Federal agencies slip slightly on customer satisfaction survey

The public's overall satisfaction with government services fell slightly from an all-time high last year, according to the latest American Customer Satisfaction Index, released Monday.

Federal agencies earned a score of 70.2 out of a possible 100 points in 2002, down roughly 1.5 percent from last year's score of 71.3. Even though the overall score for satisfaction with government services fell, some agencies drew nearly even with private, nonmanufacturing companies. The average score for the public and private sectors combined rose from 72 to 73.1 over last year.

The annual survey, conducted by the University of Michigan Business School's National Quality Research Center, measures customer satisfaction with seven economic sectors, 35 industries, 190 companies and federal and local government agencies. In 2002, the surveyors questioned 39 different groups of customers who receive government services. Of the 39, 17 groups participated in last year's survey and 22 were new additions.

This year, the survey included satisfaction scores for government Web sites for the first time. The government outpaced private companies in this category, earning an average of 74 points, versus 73.1 points for the private sector. Within the government, the Health and Human Services Department's Office of Women's Health received the highest score-80 points.

Larry Freed, CEO and president of ForSee Results, one of several companies providing financial support for the survey, attributed the high satisfaction with government Web sites to their ability to reduce costs of communicating and to provide the public with access to consistent, high-quality information.

The slight drop in overall satisfaction with government services is largely because Medicare recipients and corporate tax filers were less pleased in 2002, according to Claes Fornell, a professor at the University of Michigan Business School. Satisfaction with Centers for Medicare and Medicaid Services fell 3 percentage points, from a score of 79 in 2001 to a score of 76 this year. And businesses filing taxes with the Internal Revenue Service were also less satisfied in 2002, contributing to a 9 percent decrease in the agency's score.

But survey analysts praised the IRS for improving satisfaction among individual tax filers. Satisfaction in this subgroup earned a score of 62, representing a 22 percent increase since 1999. "No organization, whether private or public, has shown a similar improvement in such a short period of time," Fornell wrote in an analysis of the survey.

The improved score is a tribute to the simplicity and efficiency of electronic filing, according to Fornell. The IRS scored a 78 with electronic filers, compared with a 53 from paper filers.

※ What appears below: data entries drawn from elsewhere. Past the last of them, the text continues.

(** One turn of the loop over the paths of the Hadrian document. *)
Definition check_hadrian_only (openai_paths : dict) (report : ConformanceReport.t)
  (hadrian_path : json) : result ConformanceReport.t :=
  match hadrian_path with
  | JStr hadrian_path =>
      if Str.startswith hadrian_path "/admin/" then Ok report
      else
        if is_mapped hadrian_path then Ok report
        else if Str.startswith hadrian_path "/api/v1/" then
          let possible_openai := Str.replace hadrian_path "/api/v1/" "/" in
          if negb (Dict.mem possible_openai openai_paths)
          then Ok (add_hadrian_only hadrian_path report)
          else Ok report
        else Ok report
  | _ => Raise AttributeError
  end.

Definition check_conformance (fuel : nat) (endpoint_filter : option string)
  : ST t ConformanceReport.t :=
  self <~ getS ;;
  openai_paths <~ liftS (Py.get (openai_spec self) "paths" (JObj [])) ;;
  hadrian_paths <~ liftS (Py.get (hadrian_spec self) "paths" (JObj [])) ;;
  openai_info <~ liftS (Py.get (openai_spec self) "info" (JObj [])) ;;
  openai_version <~ liftS (Py.get openai_info "version" (JStr "unknown")) ;;
  hadrian_info <~ liftS (Py.get (hadrian_spec self) "info" (JObj [])) ;;
  hadrian_version <~ liftS (Py.get hadrian_info "version" (JStr "unknown")) ;;
  total_openai <~ liftS (Py.len openai_paths) ;;
  total_hadrian <~ liftS (Py.len hadrian_paths) ;;
  let report :=
    ConformanceReport.mk openai_version hadrian_version total_openai total_hadrian
      0 0 [] [] [] [] in
  (* Check each OpenAI endpoint *)
  openai_items <~ liftS (Py.items openai_paths) ;;
  report <~ foldS (check_path fuel endpoint_filter hadrian_paths) openai_items report ;;
  (* Find Hadrian-only endpoints (extensions) *)
  hadrian_keys <~ liftS (Py.iter hadrian_paths) ;;
  liftS (foldR (check_hadrian_only openai_items) hadrian_keys report).

End Differ.
End ConformanceChecker.

(** * Properties *)

(** The value a stateful run returns, without the final state. *)
Definition evalS {S A : Type} (m : ST S A) (s : S) : result A :=
  match m s with
  | Ok (a, _) => Ok a
  | Raise e => Raise e
  end.

(** ** Example documents *)

Module Examples.

(** [{"components": {"schemas": {"A": {"type": "string"}, "N": {"type": "null"},
      "Loop": {"$ref": "#/components/schemas/Loop"}}}}] *)
Definition doc : json :=
  JObj [("components", JObj [("schemas", JObj [
    ("A", JObj [("type", JStr "string")]);
    ("N", JObj [("type", JStr "null")]);
    ("Loop", JObj [("$ref", JStr "#/components/schemas/Loop")])])])].

(** [{"$ref": "#/components/schemas/N"}] *)
Definition ref_to_null : json := JObj [("$ref", JStr "#/components/schemas/N")].

(** [{"oneOf": [{"$ref": "#/components/schemas/N"}, {"type": "string"}]}] *)
Definition one_of_ref_first : json :=
  JObj [("oneOf", JArr [ref_to_null; JObj [("type", JStr "string")]])].

(** [{"oneOf": [{"type": "null"}, {"$ref": "#/components/schemas/A"}]}] *)
Definition nullable_a : json :=
  JObj [("oneOf", JArr [JObj [("type", JStr "null")];
                        JObj [("$ref", JStr "#/components/schemas/A")]])].

(** [{"allOf": [{"type": "object"}],
      "properties": {"x": {"$ref": "#/components/schemas/A"}}}] *)
Definition all_of_with_sibling_properties : json :=
  JObj [("allOf", JArr [JObj [("type", JStr "object")]]);
        ("properties", JObj [("x", JObj [("$ref", JStr "#/components/schemas/A")])])].

(** [{"$ref": "#/components/schemas/Loop"}] *)
Definition self_reference : json := JObj [("$ref", JStr "#/components/schemas/Loop")].

(** [{"type": "object", "additionalProperties": false}] *)
Definition closed_object : json :=
  JObj [("type", JStr "object"); ("additionalProperties", JBool false)].

(** [{"type": "array", "items": {"type": "string"}}] *)
Definition string_array : json :=
  JObj [("type", JStr "array"); ("items", JObj [("type", JStr "string")])].

End Examples.

(** ** The type classifier *)

Section Classifier.
Import ConformanceChecker.

(** [items = schema.get("items", {})] *)
Definition items_of (d : dict) : json :=
  match Dict.get "items" d with Some i => i | None => JObj [] end.

Lemma normalize_type_str (s : string) : normalize_type (JStr s) = Ok (JStr s).
Proof. reflexivity. Qed.

(** C6 (as amended).  For a node of type ["array"] the classifier returns
    ["array<"], the classifier's result on [items] (on [{}] when there is
    none) and [">"]; for a node of type ["object"] that has the key
    [additionalProperties], whatever its value (a schema or a boolean), it
    returns ["map<string, "], the classifier's result on that value and [">"];
    for a node of type ["object"] without the key it returns ["object"]; and
    the classifier's result on a boolean is its Python spelling. *)
Theorem get_type_string_containers (n : nat) (d : dict) :
  (Dict.get "type" d = Some (JStr "array") ->
   _get_type_string (S n) (JObj d) =
     (item_type <- _get_type_string n (items_of d) ;;
      Ok ("array<" +:+ item_type +:+ ">")))
  /\ (forall ap, Dict.get "type" d = Some (JStr "object") ->
      Dict.get "additionalProperties" d = Some ap ->
      _get_type_string (S n) (JObj d) =
        (value_type <- _get_type_string n ap ;;
         Ok ("map<string, " +:+ value_type +:+ ">")))
  /\ (Dict.get "type" d = Some (JStr "object") ->
      Dict.get "additionalProperties" d = None ->
      _get_type_string (S n) (JObj d) = Ok "object")
  /\ (forall b : bool,
      _get_type_string (S n) (JBool b) = Ok (if b then "True" else "False")).
Proof.
  repeat split.
  - intros Ht. cbn [_get_type_string]. rewrite Ht, normalize_type_str. reflexivity.
  - intros ap Ht Hap. cbn [_get_type_string]. rewrite Ht, normalize_type_str, Hap.
    reflexivity.
  - intros Ht Hap. cbn [_get_type_string]. rewrite Ht, normalize_type_str, Hap.
    reflexivity.
  - intros []; reflexivity.
Qed.

(** The classifier on [{"type": "array", "items": {"type": "string"}}] and on
    [{"type": "object", "additionalProperties": false}]. *)
Lemma get_type_string_containers_witness :
  _get_type_string 3 Examples.string_array = Ok "array<string>"
  /\ _get_type_string 3 Examples.closed_object = Ok "map<string, False>".
Proof.
  split.
  - unfold Examples.string_array.
    rewrite (proj1 (get_type_string_containers 2
      [("type", JStr "array"); ("items", JObj [("type", JStr "string")])]) eq_refl).
    reflexivity.
  - unfold Examples.closed_object.
    rewrite (proj1 (proj2 (get_type_string_containers 2
      [("type", JStr "object"); ("additionalProperties", JBool false)]))
      (JBool false) eq_refl eq_refl).
    reflexivity.
Defined.

(** C6, as stated, fails on a closed object: [additionalProperties: false]
    is a boolean, not a schema, and the node is classified as a map. *)
Lemma closed_object_is_classified_as_map :
  Py.is_dict (JBool false) = false
  /\ _get_type_string 3 Examples.closed_object = Ok "map<string, False>"
  /\ _get_type_string 3 Examples.closed_object <> Ok "object".
Proof.
  split; [reflexivity | split].
  - reflexivity.
  - discriminate.
Qed.

End Classifier.

(** ** Runs that return *)

Lemma bindR_Ok {A B : Type} (m : result A) (k : A -> result B) (b : B) :
  bindR m k = Ok b -> exists a, m = Ok a /\ k a = Ok b.
Proof. destruct m as [a|e]; simpl; [eauto | discriminate]. Qed.

Lemma bindS_Ok {S A B : Type} (m : ST S A) (k : A -> ST S B) (s s2 : S) (b : B) :
  bindS m k s = Ok (b, s2) -> exists a s1, m s = Ok (a, s1) /\ k a s1 = Ok (b, s2).
Proof.
  unfold bindS. destruct (m s) as [[a s1]|e]; [eauto | discriminate].
Qed.

Lemma liftS_Ok {S A : Type} (m : result A) (s s1 : S) (a : A) :
  liftS m s = Ok (a, s1) -> m = Ok a /\ s1 = s.
Proof. unfold liftS. destruct m; intros Heq; inversion Heq; auto. Qed.

Lemma retS_Ok {S A : Type} (a b : A) (s s1 : S) :
  retS a s = Ok (b, s1) -> b = a /\ s1 = s.
Proof. unfold retS. intros Heq; inversion Heq; auto. Qed.

Lemma bindS_step {S A B : Type} (m : ST S A) (k : A -> ST S B) (s s1 : S) (a : A) :
  m s = Ok (a, s1) -> bindS m k s = k a s1.
Proof. unfold bindS. intros ->. reflexivity. Qed.

Lemma bindS_raise {S A B : Type} (m : ST S A) (k : A -> ST S B) (s : S) (e : exn) :
  m s = Raise e -> bindS m k s = Raise e.
Proof. unfold bindS. intros ->. reflexivity. Qed.

(** Decompose the hypotheses that say a composed run returned. *)
Ltac inv_run :=
  repeat match goal with
  | H : bindS _ _ _ = Ok (_, _) |- _ =>
      let a := fresh "a" in let s := fresh "s" in
      let H1 := fresh "Hrun" in let H2 := fresh "Hrun" in
      apply bindS_Ok in H; destruct H as (a & s & H1 & H2)
  | H : liftS _ _ = Ok (_, _) |- _ =>
      let H1 := fresh "Hval" in let H2 := fresh "Hst" in
      apply liftS_Ok in H; destruct H as [H1 H2]; try subst
  | H : retS _ _ = Ok (_, _) |- _ =>
      let H1 := fresh "Hval" in let H2 := fresh "Hst" in
      apply retS_Ok in H; destruct H as [H1 H2]; try subst
  | H : bindR _ _ = Ok _ |- _ =>
      let a := fresh "a" in
      let H1 := fresh "Hres" in let H2 := fresh "Hres" in
      apply bindR_Ok in H; destruct H as (a & H1 & H2)
  | H : getS _ = Ok (_, _) |- _ => unfold getS in H
  | H : modifyS _ _ = Ok (_, _) |- _ => unfold modifyS in H
  | H : Ok _ = Ok _ |- _ => inversion H; clear H; try subst
  | H : (_, _) = (_, _) |- _ => inversion H; clear H; try subst
  | H : raiseS _ _ = Ok _ |- _ => discriminate H
  | H : Raise _ = Ok _ |- _ => discriminate H
  end.

(** A property of the state that every turn of a loop keeps is kept by the
    loop. *)
Lemma foldS_invariant {S A B : Type} (P : S -> Prop) (f : B -> A -> ST S B) (l : list A) :
  (forall acc x s acc' s', P s -> f acc x s = Ok (acc', s') -> P s') ->
  forall acc s acc' s', P s -> foldS f l acc s = Ok (acc', s') -> P s'.
Proof.
  intros Hf. induction l as [|x l IH]; intros acc s acc' s' HP Hrun; simpl in Hrun.
  - inv_run. assumption.
  - inv_run. eapply IH; [|eassumption]. eapply Hf; eassumption.
Qed.

Lemma mapS_invariant {S A B : Type} (P : S -> Prop) (f : A -> ST S B) (l : list A) :
  (forall x s y s', P s -> f x s = Ok (y, s') -> P s') ->
  forall s ys s', P s -> mapS f l s = Ok (ys, s') -> P s'.
Proof.
  intros Hf. induction l as [|x l IH]; intros s ys s' HP Hrun; simpl in Hrun.
  - inv_run. assumption.
  - inv_run. eapply IH; [|eassumption]. eapply Hf; eassumption.
Qed.

(** ** The schema resolver *)

(** The options [resolve_schema] keeps: those that are not a dict whose own
    [type] is ["null"]. *)
Definition kept_options (opts : list json) : list json :=
  List.filter (fun opt => negb (OpenAPIResolver.is_null_option opt)) opts.

(** The branches of a composition node: those of [oneOf] when it is present
    and not empty, otherwise those of [anyOf] (none when that is absent). *)
Definition branches_of (d : dict) (opts : list json) : Prop :=
  (Dict.get "oneOf" d = Some (JArr opts) /\ opts <> [])
  \/ ((Dict.get "oneOf" d = None \/ Dict.get "oneOf" d = Some (JArr []))
      /\ match Dict.get "anyOf" d with Some v => v | None => JArr [] end = JArr opts
      /\ Dict.mem "oneOf" d || Dict.mem "anyOf" d = true).

(** [{"type": "null", "_nullable": True}] *)
Definition null_schema : json := JObj [("type", JStr "null"); ("_nullable", JBool true)].

(** [result = dict(resolved); result["_nullable"] = True] *)
Definition mark_nullable (resolved : dict) : json :=
  JObj (Dict.set "_nullable" (JBool true) resolved).

Section ResolverProperties.
Context `{PySet}.
Import OpenAPIResolver.

Lemma branches_of_options (d : dict) (opts : list json) :
  branches_of d opts ->
  options_of d = JArr opts /\ Dict.mem "oneOf" d || Dict.mem "anyOf" d = true.
Proof.
  unfold branches_of, options_of, Dict.mem.
  intros [[Hone Hne] | [Hone [Hany Hmem]]].
  - rewrite Hone. destruct opts; [congruence | auto].
  - split; [| exact Hmem].
    destruct Hone as [-> | ->]; simpl; exact Hany.
Qed.

Lemma resolve_schema_composition (n : nat) (doc : json) (d : dict) (opts : list json) :
  Dict.mem "$ref" d = false -> Dict.mem "allOf" d = false ->
  branches_of d opts ->
  resolve_schema (S n) doc (JObj d) =
    match kept_options opts with
    | opt :: _ =>
        resolved <~ resolve_schema n doc opt ;;
        result <~ liftS (Py.to_dict resolved) ;;
        retS (JObj (Dict.set "_nullable" (JBool true) result))
    | [] => retS null_schema
    end.
Proof.
  intros Href Hall Hbr. apply branches_of_options in Hbr as [Hopt Hmem].
  cbn [resolve_schema]. rewrite Href, Hall, Hmem, Hopt. reflexivity.
Qed.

Of federal agencies participating in the survey, the U.S. Mint, which sells coins to collectors, received the highest satisfaction rating, even though its score dropped from 88 points last year to 84. Survey respondents also gave the Social Security Administration high marks. The agency received a score of 83 from retirement benefits recipients. The Veterans Health Administration, part of the Veterans Affairs Department, received 81 points from inpatients at VA medical centers.

Fornell also praised the Federal Aviation Administration for improvement "at a time when airlines are under significant security and financial pressures." The FAA's score rose 9 percent in the past year, from 59 points to 64 points. An effort to serve pilots better by presenting policies and regulations in clear, plain language, helped boost the score, according to Fornell.

In general, customers tended to rate regulatory agencies such as the Food and Drug Administration-which earned 67 points-lower than service-based agencies like SSA. Also, agencies need to focus on timely service delivery, according to Fornell. Overall, government agencies rated an average of 80 points on professionalism, 82 points on courtesy and 73 points on timeliness.